▶ [Problem to work on]
How many lines of these entries hold the string "exists"? Reply with the number alone.

▶ [Source records]
*** Begin section ***
(* ===== verification/Bootstrap.v ===== *)
(** * The bootstrap device (crates/sandbox-protocol/src/bootstrap.rs)

    A guest learns who it is from a read-only device that its host has written: a header, the
    body's length and a JSON body, padded to a fixed size. *)

From S2P Require Import Prelude Ext Ids.

Definition DEVICE_BYTES : Z := 128 * 1024.
Definition MAX_BODY : Z := 64 * 1024.
Definition MAGIC : bytes := "HDSBOOT1".

Record Bootstrap : Type := {
  version : Z; allocation : AllocationId; generation : Z; valid_until_unix_ms : Z;
  ca_pem : string; guest_cert_pem : string; guest_key_pem : string; host_pin : bytes;
}.

(** [n] zero bytes. *)
Fixpoint zeros (n : nat) : bytes := match n with O => "" | S n => String Ascii.zero (zeros n) end.
(** [vec.resize(size, 0)] *)
Definition resize (size : Z) (b : bytes) : bytes :=
  if strlen b <=? size then b +:+ zeros (Z.to_nat (size - strlen b)) else String.substring 0 (Z.to_nat size) b.

Section bootstrap.
Context `{Serde Bootstrap}.

(** [Bootstrap::validate] *)
Definition validate (b : Bootstrap) : result anyhow unit :=
  _ ← ensure ((version b =? 1) && (0 <? generation b) && (0 <? valid_until_unix_ms b)) "invalid bootstrap identity";
  _ ← for_each (fun v => ensure (negb (bool_decide (v = "")) && (strlen v <=? 16384)) "invalid bootstrap credential size")
        [ca_pem b; guest_cert_pem b; guest_key_pem b];
  ensure (negb (bool_decide (host_pin b = zeros 32))) "missing bootstrap peer identity".

(** [Bootstrap::server_tls], up to what it hands to [ServerTls::new]. *)
Definition server_tls (b : Bootstrap) (now_ms : Z) : result anyhow (string * string * string * bytes) :=
  _ ← validate b;
  _ ← ensure (now_ms <? valid_until_unix_ms b) "bootstrap identity expired";
  Ok (ca_pem b, guest_cert_pem b, guest_key_pem b, host_pin b).

(** [Bootstrap::encode_device] *)
Definition encode_device (b : Bootstrap) : result anyhow bytes :=
  _ ← validate b;
  body ← ok_or (to_vec b) "serde_json";
  _ ← ensure (strlen body <=? MAX_BODY) "bootstrap body too large";
  Ok (resize DEVICE_BYTES (MAGIC +:+ to_be_bytes 4 (N.of_nat (String.length body)) +:+ body)).

(** [Bootstrap::read_device], of a reader's bytes. *)
Definition read_device (reader : bytes) : result anyhow Bootstrap :=
  header ← ok_or (take_bytes 12 reader) "failed to fill whole buffer";
  parts ← ok_or (take_bytes 8 header.1) "failed to fill whole buffer";
  _ ← ensure (bool_decide (parts.1 = MAGIC)) "unsupported bootstrap device";
  let length := Z.of_N (from_be_bytes 0 parts.2) in
  _ ← ensure ((0 <? length) && (length <=? MAX_BODY)) "invalid bootstrap body size";
  body ← ok_or (take_bytes (Z.to_nat length) header.2) "failed to fill whole buffer";
  bootstrap ← ok_or (from_slice body.1) "invalid bootstrap body";
  _ ← validate bootstrap;
  Ok bootstrap.
End bootstrap.

(** ** The device is read as it was written *)

Lemma zeros_length n : String.length (zeros n) = n.
Proof. induction n as [|n IH]; cbn; [done|by rewrite IH]. Qed.

Section laws.
Context {representable : Bootstrap -> bool} `{SerdeLaws Bootstrap representable}.

(** A guest reads the identity that its host wrote, whatever it is: the device that is
    encoded from a valid identity has exactly its fixed size, and reading it back gives
    that identity; and whatever a device holds, an identity that is read from it is valid
    and is the parse of a body of the stated, bounded length behind the magic number. *)
Theorem bootstrap_round_trip b d :
  representable b = true -> to_vec b <> Some "" -> encode_device b = Ok d ->
  strlen d = DEVICE_BYTES /\ read_device d = Ok b /\
  forall r c, read_device r = Ok c -> validate c = Ok tt /\
    exists length body rest, r = MAGIC +:+ length +:+ body +:+ rest /\ String.length length = 4%nat /\
      Z.of_N (from_be_bytes 0 length) = strlen body /\ 0 < strlen body <= MAX_BODY /\ from_slice body = Some c.
Proof.
  intros Hr Hne He. unfold encode_device in He. apply bind_ok in He as ([] & Hv & He).
  apply bind_ok in He as (body & Hb%ok_or_ok & He). apply bind_ok in He as ([] & Hl%ensure_ok & He). bools.
  assert (d = resize DEVICE_BYTES (MAGIC +:+ to_be_bytes 4 (N.of_nat (String.length body)) +:+ body)) as -> by congruence.
  assert (Hpos : strlen body <> 0).
  { intros Hz. apply Hne. rewrite Hb. destruct body; [done|]. unfold strlen in Hz. cbn in Hz. lia. }
  pose proof (strlen_nonneg body) as Hnn. set (n := N.of_nat (String.length body)).
  assert (Hn : from_be_bytes 0 (to_be_bytes 4 n) = n).
  { rewrite from_to_be_bytes. cbn [N.mul N.add]. apply N.mod_small. unfold n, strlen, MAX_BODY in *. lia. }
  assert (Hhead : strlen (MAGIC +:+ to_be_bytes 4 n +:+ body) = 12 + strlen body).
  { rewrite !strlen_app. unfold strlen at 2. rewrite to_be_bytes_len. change (strlen MAGIC) with 8. lia. }
  assert (Hfit : strlen (MAGIC +:+ to_be_bytes 4 n +:+ body) <= DEVICE_BYTES) by (rewrite Hhead; unfold MAX_BODY, DEVICE_BYTES in *; lia).
  split_and!.
  - unfold resize. rewrite (proj2 (Z.leb_le _ _) Hfit), strlen_app. unfold strlen at 2. rewrite zeros_length. lia.
  - unfold resize. rewrite (proj2 (Z.leb_le _ _) Hfit). set (pad := zeros _).
    assert (Hhdr : take_bytes 12 ((MAGIC +:+ to_be_bytes 4 n +:+ body) +:+ pad) = Some (MAGIC +:+ to_be_bytes 4 n, body +:+ pad)).
    { rewrite <- (string_app_assoc MAGIC), string_app_assoc.
      replace 12%nat with (String.length (MAGIC +:+ to_be_bytes 4 n)); [apply take_bytes_app|].
      by rewrite length_pos_string_app, to_be_bytes_len. }
    unfold read_device. rewrite Hhdr. cbn [mbind result_bind ok_or fst snd].
    rewrite (take_bytes_app MAGIC (to_be_bytes 4 n) : take_bytes 8 _ = _). cbn [mbind result_bind ok_or fst snd].
    rewrite bool_decide_eq_true_2 by done. cbn [ensure mbind result_bind]. rewrite Hn.
    assert (Z.of_N n = strlen body) as -> by (unfold n, strlen; lia).
    rewrite (proj2 (Z.ltb_lt _ _)), (proj2 (Z.leb_le _ _)) by lia. cbn [andb ensure mbind result_bind].
    unfold strlen at 1. rewrite Nat2Z.id, take_bytes_app. cbn [mbind result_bind ok_or fst snd].
    rewrite (from_to b body Hr Hb). cbn [mbind result_bind ok_or]. by rewrite Hv.
  - intros r c Hread. unfold read_device in Hread.
    apply bind_ok in Hread as ([h rest] & Hh%ok_or_ok & Hread). apply bind_ok in Hread as ([m l] & Hm%ok_or_ok & Hread).
    apply bind_ok in Hread as ([] & Hmagic%ensure_ok & Hread). apply bind_ok in Hread as ([] & Hlen%ensure_ok & Hread).
    apply bind_ok in Hread as ([x pad] & Hx%ok_or_ok & Hread). apply bind_ok in Hread as (y & Hy%ok_or_ok & Hread).
    apply bind_ok in Hread as ([] & Hval & [= <-]). cbn [fst snd] in *. bools. split; [done|].
    apply take_bytes_some in Hh as [-> Hh], Hm as [-> Hm], Hx as [-> Hx]. subst m.
    exists l, x, pad. rewrite length_pos_string_app in Hh.
    assert (Hxl : Z.of_N (from_be_bytes 0 l) = strlen x) by (unfold strlen; lia).
    split_and!; [by rewrite !string_app_assoc|cbn in Hh; lia|done|lia|lia|done].
Qed.
End laws.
*** End section ***
▶ [Final answer]
2